TASK DETAILS — Reply solely with the number of lines, in the records underneath, that include the word "Require".

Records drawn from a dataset
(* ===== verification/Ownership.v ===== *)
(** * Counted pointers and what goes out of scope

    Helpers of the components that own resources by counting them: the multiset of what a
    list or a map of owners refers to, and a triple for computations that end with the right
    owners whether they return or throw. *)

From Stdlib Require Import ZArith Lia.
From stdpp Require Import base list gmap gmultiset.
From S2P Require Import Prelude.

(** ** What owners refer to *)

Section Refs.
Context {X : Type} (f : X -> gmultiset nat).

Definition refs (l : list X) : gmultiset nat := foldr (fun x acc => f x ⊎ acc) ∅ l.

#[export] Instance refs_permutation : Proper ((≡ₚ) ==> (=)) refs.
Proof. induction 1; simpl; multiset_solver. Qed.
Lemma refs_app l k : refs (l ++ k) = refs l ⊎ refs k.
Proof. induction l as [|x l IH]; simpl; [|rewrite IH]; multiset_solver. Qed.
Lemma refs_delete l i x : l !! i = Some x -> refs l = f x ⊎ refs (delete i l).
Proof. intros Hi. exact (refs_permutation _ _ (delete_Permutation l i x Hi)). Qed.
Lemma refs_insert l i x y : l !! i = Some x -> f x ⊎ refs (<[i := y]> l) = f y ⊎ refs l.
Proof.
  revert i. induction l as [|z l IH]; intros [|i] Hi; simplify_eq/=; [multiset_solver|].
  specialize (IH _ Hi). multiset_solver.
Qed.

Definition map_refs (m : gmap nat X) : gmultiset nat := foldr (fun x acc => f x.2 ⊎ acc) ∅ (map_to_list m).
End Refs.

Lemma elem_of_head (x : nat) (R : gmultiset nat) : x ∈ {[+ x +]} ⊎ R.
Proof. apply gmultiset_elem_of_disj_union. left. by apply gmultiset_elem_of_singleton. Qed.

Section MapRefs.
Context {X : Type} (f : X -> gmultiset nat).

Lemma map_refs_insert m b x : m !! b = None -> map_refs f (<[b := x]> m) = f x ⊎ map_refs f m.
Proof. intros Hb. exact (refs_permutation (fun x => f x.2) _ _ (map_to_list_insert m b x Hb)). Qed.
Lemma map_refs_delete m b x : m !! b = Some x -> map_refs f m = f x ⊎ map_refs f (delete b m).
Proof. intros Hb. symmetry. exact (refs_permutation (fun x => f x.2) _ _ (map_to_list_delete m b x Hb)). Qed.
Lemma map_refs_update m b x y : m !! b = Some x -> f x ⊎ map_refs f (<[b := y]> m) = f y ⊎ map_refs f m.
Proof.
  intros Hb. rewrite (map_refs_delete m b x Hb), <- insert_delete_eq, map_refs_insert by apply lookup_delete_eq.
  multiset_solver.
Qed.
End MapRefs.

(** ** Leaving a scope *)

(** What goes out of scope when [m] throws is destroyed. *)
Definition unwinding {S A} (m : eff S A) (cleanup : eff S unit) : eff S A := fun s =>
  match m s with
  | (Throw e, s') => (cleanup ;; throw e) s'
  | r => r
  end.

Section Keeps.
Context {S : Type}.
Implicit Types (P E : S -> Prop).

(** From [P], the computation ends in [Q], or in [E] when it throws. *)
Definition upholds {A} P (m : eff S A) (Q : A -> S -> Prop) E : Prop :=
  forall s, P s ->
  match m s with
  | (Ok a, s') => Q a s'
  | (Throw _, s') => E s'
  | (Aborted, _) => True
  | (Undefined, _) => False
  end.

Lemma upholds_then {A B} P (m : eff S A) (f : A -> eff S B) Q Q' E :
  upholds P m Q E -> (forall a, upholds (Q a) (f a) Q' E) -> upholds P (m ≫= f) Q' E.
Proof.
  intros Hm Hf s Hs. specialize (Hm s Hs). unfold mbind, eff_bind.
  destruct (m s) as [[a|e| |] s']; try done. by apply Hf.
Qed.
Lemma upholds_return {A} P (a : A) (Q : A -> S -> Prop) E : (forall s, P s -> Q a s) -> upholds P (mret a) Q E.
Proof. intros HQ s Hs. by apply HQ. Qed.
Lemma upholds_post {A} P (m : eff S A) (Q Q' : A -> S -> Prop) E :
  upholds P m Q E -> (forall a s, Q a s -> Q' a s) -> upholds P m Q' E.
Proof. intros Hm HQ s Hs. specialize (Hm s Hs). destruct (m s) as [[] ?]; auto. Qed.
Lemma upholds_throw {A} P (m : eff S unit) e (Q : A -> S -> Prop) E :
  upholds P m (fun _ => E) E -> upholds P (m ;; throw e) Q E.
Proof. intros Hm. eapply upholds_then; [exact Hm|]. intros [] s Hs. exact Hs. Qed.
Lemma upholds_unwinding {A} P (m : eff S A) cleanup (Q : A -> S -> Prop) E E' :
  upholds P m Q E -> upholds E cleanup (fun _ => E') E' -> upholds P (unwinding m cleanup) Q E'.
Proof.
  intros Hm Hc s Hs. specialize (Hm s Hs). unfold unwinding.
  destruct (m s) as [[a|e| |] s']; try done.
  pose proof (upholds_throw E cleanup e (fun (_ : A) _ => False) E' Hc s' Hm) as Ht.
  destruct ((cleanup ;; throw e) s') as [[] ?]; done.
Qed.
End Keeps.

ANSWER FOR THE TASK — 3